Both films arise from the anguished pen of Paul Schrader, who, after a noteworthy activity as a scriptwriter (The Yakuza for Sidney Pollack, Obsession for Brian De Palma), firmly intended to become a director. However, because of production problems, his project was rather handed to John Flynn as director and Heywood Gould as re-scriptwriter. Schrader’s debut will happen later, in 1978, with a working class drama entitled Blue Collar.
The story of alienation and revenge of Major Rane is perfect. When the protagonist comes back to his hometown in Texas, after 7 years of imprisonment in Vietnam (that scarred him deeply), his fellow citizens reward “his heroism” with a box of silver dollars. Some bandits proceed to steal his money and kill cruelly his wife and his child. Major Rane then decides to take the law into his own hands.
Although a deep change in scriptwriting, that has eliminated most of the pathological racism of the protagonist, Rane is Schrader’s perfect hero: anguished by blame, he thinks that the only way to redeem himself is through violence and personal sacrifice.
He blames himself for having survived to his imprisonment, being able to put up with his pain, and his pride consist in being able to do it well.

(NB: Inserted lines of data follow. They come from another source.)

(** C5, amended. When a file that passes the name test, as the loader
    opens it, has a first line whose number of fields is not the expected
    one (3 national, 5 state), or any line with more fields than that,
    the loader raises: no data set is returned, neither without the line
    nor without the file. *)
Theorem C5_wrong_width_raises (z : Archive) (file content : string)
    (lines : list (list string)) :
  (In file (national_files z) ->
   zopen z file = Ok content ->
   tokenize content = Ok lines ->
   rejected_width 3 lines ->
   exists e, national_from_archive z = Raise e) /\
  (In file (state_files z) ->
   zopen z file = Ok content ->
   tokenize content = Ok lines ->
   rejected_width 5 lines ->
   exists e, state_from_archive z = Raise e).
Proof.
  split; intros Hin Hopen Htok Hbad.
  - destruct (labelled_rejected content national_names lines Htok Hbad) as [e He].
    apply (national_entry_Raise z file e Hin).
    rewrite national_entry_labelled, Hopen. cbn [mbind result_bind].
    rewrite He. reflexivity.
  - destruct (labelled_rejected content state_names lines Htok Hbad) as [e He].
    apply (state_entry_Raise z file e Hin).
    rewrite state_entry_labelled, Hopen. cbn [mbind result_bind].
    exact He.
Qed.

Lemma C5_wrong_width_raises_witness :
  (exists e, national_from_archive
     [("yob1999.txt", yob1999); ("yob2000.txt", "Ann,F,7" +:+ NL +:+ "Bob,M,5,x")]
     = Raise e) /\
  (exists e, state_from_archive
     [("CA.TXT", "CA,F,2001,Mary" +:+ NL +:+ "CA,M,2001,John"); ("TX.TXT", CA_TXT)]
     = Raise e).
Proof.
  split.
  - apply (proj1 (C5_wrong_width_raises _ "yob2000.txt"
                    ("Ann,F,7" +:+ NL +:+ "Bob,M,5,x")
                    [["Ann"; "F"; "7"]; ["Bob"; "M"; "5"; "x"]])).
    + vm_compute. auto.
    + reflexivity.
    + reflexivity.
    + right. apply Exists_cons_tl, Exists_cons_hd. simpl. lia.
  - apply (proj2 (C5_wrong_width_raises _ "CA.TXT"
                    ("CA,F,2001,Mary" +:+ NL +:+ "CA,M,2001,John")
                    [["CA"; "F"; "2001"; "Mary"]; ["CA"; "M"; "2001"; "John"]])).
    + vm_compute. auto.
    + reflexivity.
    + reflexivity.
    + left. eexists _, _. split; [reflexivity|]. simpl. lia.
Defined.







(** ** The year in the file name *)

Lemma substring_length (s : string) (n m : nat) :
  String.length (substring n m s) = Nat.min m (String.length s - n).
Proof.
  revert n m. induction s as [|c s IH]; intros n m.
  - destruct n, m; reflexivity.
  - destruct n as [|n].
    + destruct m as [|m]; [reflexivity|].
      cbn [substring String.length]. rewrite IH. simpl. rewrite Nat.sub_0_r.
      reflexivity.
    + cbn [substring String.length]. rewrite IH. reflexivity.
Qed.

(** ** The cache *)

Section Cache.

Variable net : nat -> string -> result Archive.

Lemma call_hit (k : loader) (p : Process) (df : DataFrame) :
  cache p !! k = Some df -> call net k p = (Ok df, p).
Proof. intros H. unfold call, cache_data. rewrite H. reflexivity. Qed.

Lemma call_miss (k : loader) (p : Process) :
  cache p !! k = None ->
  call net k p =
  match fst (load net k p) with
  | Ok df => (Ok df, mkProcess (names_file k :: log p) (<[k := df]> (cache p)))
  | Raise e => (Raise e, mkProcess (names_file k :: log p) (cache p))
  end.
Proof.
  intros H. unfold call, cache_data. rewrite H. unfold load. cbn [fst].
  destruct (mbind _ _); reflexivity.
Qed.

(** A returned table is in the cache afterwards. *)
Lemma call_Ok_cached (k : loader) (p p' : Process) (df : DataFrame) :
  call net k p = (Ok df, p') -> cache p' !! k = Some df.
Proof.
  destruct (cache p !! k) as [df0|] eqn:Hk.
  - rewrite (call_hit k p df0 Hk). intros [= <- <-]. exact Hk.
  - rewrite (call_miss k p Hk).
    destruct (fst (load net k p)); [|discriminate].
    intros [= <- <-]. cbn [cache]. apply lookup_insert_eq.
Qed.

(** Nothing is ever taken out of the cache or replaced in it. *)
Lemma call_keeps (k k' : loader) (p : Process) (df : DataFrame) :
  cache p !! k = Some df -> cache (snd (call net k' p)) !! k = Some df.
Proof.
  intros H. destruct (cache p !! k') as [df'|] eqn:Hk'.
  - rewrite (call_hit k' p df' Hk'). exact H.
  - rewrite (call_miss k' p Hk').
    assert (Hne : k' <> k) by congruence.
    destruct (fst (load net k' p)); cbn [snd cache]; [|exact H].
    rewrite lookup_insert_ne by exact Hne. exact H.
Qed.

This pride pushes him to his family’s useless massacre. His redemption is avenging his wife and his child following the unreasonable law of eye for an eye.

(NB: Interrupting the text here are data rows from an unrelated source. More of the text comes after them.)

(** One step of a run: the next reading of the clock or the next awaited
    call, resolved or rejected. *)
Ltac run_step :=
  unfold read_clock, settle, mint; cbn;
  match goal with
  | |- context [respond ?c ?e] =>
      destruct (respond c e) as [[?|?] ?] eqn:?; cbn
  | |- context [clock ?e] =>
      destruct (clock e) as [? ?] eqn:?; cbn
  end.

(** Every path of [generateGif] with a file, for both values of [loaded]
    and of [gifUrl]. *)
Ltac run_generateGif r :=
  unfold events_of, generateGif, convert, loadFFmpeg;
  destruct (loaded r); destruct (truthy (gifUrl r)); cbn;
  repeat run_step.

Ltac one_failure c Hin :=
  cbn in Hin;
  repeat (destruct Hin as [Hin|Hin]; [subst c|]); try contradiction.

(** The three artifacts are deleted once each, in the order input, palette,
    output, on the path where every call resolves; a job that fails at any
    call before the clean-up deletes nothing. *)
Lemma cleanup_on_success_only (w : World ES) (r : State) (f : File) :
  file (inputs r) = Some f ->
  (failures (events_of respond clock (generateGif r) w) = [] ->
   exists t1 t2 t3,
     clock_reads (events_of respond clock (generateGif r) w) = [t1; t2; t3]
     /\ deleted (events_of respond clock (generateGif r) w)
        = [inputName_of t1 f; paletteName_of t2; outputName_of t3])
  /\ (forall c, In c (failures (events_of respond clock (generateGif r) w)) ->
      is_delete c = false ->
      deleted (events_of respond clock (generateGif r) w) = []).
Proof.
  intros Hfile. unfold events_of, generateGif. rewrite Hfile.
  run_generateGif r;
    (split;
     [ intros Hf; try discriminate Hf; do 3 eexists; split; reflexivity
     | intros c Hin Hd; one_failure c Hin; try discriminate Hd; reflexivity ]).
Qed.


(** C9, amended: [generateGif] never throws; when an awaited call rejects,
    the error goes to the console and the status becomes the one message
    "Conversion failed. Try a shorter clip or lower preset.", the same for
    every call that can reject; without a file the status is "Choose a
    video file first.". *)
Theorem C9_failures_caught_not_classified (w : World ES) (r : State) :
  let res := run respond clock (generateGif r) (unlogged w) in
  fst res = Returned tt
  /\ (failures (log (snd res)) <> [] ->
      status (react (snd res)) = failed_status
      /\ generating (react (snd res)) = false
      /\ exists e, console (snd res) = (console w ++ [e])%list)
  /\ (file (inputs r) = None ->
      status (react (snd res)) = "Choose a video file first.").
Proof.
  unfold generateGif.
  destruct (file (inputs r)) as [f|].
  2:{ cbn. split; [reflexivity|]. split; [intros Hn; now elim Hn | reflexivity]. }
  run_generateGif r;
    (split; [reflexivity|]; split; [|discriminate]);
    intros Hf; try (now elim Hf);
    (split; [reflexivity|]; split; [reflexivity|]);
    eexists; reflexivity.
Qed.

(** C10, amended: a job that fails at any call before the clean-up leaves
    [gifUrl] and the object URLs as they were; an object URL is revoked or
    minted only after the output is read back. A rejection of
    [ffmpeg.deleteFile] comes after the new result is published. *)
Theorem C10_failure_before_cleanup_keeps_result
    (w : World ES) (r : State) (f : File) :
  file (inputs r) = Some f ->
  let res := run respond clock (generateGif r) (unlogged w) in
  (forall c, In c (failures (log (snd res))) -> is_delete c = false ->
     gifUrl (react (snd res)) = gifUrl (react w)
     /\ minted (snd res) = minted w /\ revoked (snd res) = revoked w)
  /\ ((minted (snd res) = minted w /\ revoked (snd res) = revoked w)
      \/ exists data, read_back (log (snd res)) = [data]).
Proof.
  intros Hfile. unfold generateGif. rewrite Hfile.
  run_generateGif r;
    (split;
     [ intros c Hin Hd; one_failure c Hin; try discriminate Hd;
       repeat split; reflexivity
     | first [ left; split; reflexivity | right; eexists; reflexivity ] ]).
Qed.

Rolling Thunder is a cold film, with static shot, without any soundtrack, a total silence that enhances the lot. Everything arises from an unsatisfactory violence, not exciting. The revenge is only a temporary relief to fill up emptiness; the revenge is cruel as well as everything else.
The protagonist’s violence is unleashed by repugnance and refusal, but it is a consequence of a suffered violence as well, the one he experienced in Vietnam. The excruciating memories of daily tortures, the pain and the inability to impart it reflect also the impossibility, by the side of citizens, to welcome him as one of their own. It appears in the vacuity through which they consider him a hero.
A mental, as well as physical, mutilation clash in a welcoming and reassuring society. The violence of the protagonist also addresses the democratic society, considered blind and violent as well; it mourns its dead men as martyrs, but still values seven years of a human life worth only 2,555. The travel of the hero is an endless odyssey, of which coming back home is only the start.
Penelope is ready to throw him out, rather than waiting for Odysseus, forcing the hero to roam, to get away more and more, to sink into oblivion. He anticipates Rambo, another hero of violence and desperation.
Vietnam heroes are crazy and cruel. They have lost their humanity, and democracy rejects them without mercy and condemns them.
Many American flags do not wave anymore; and the few that remain are ripped to shreds.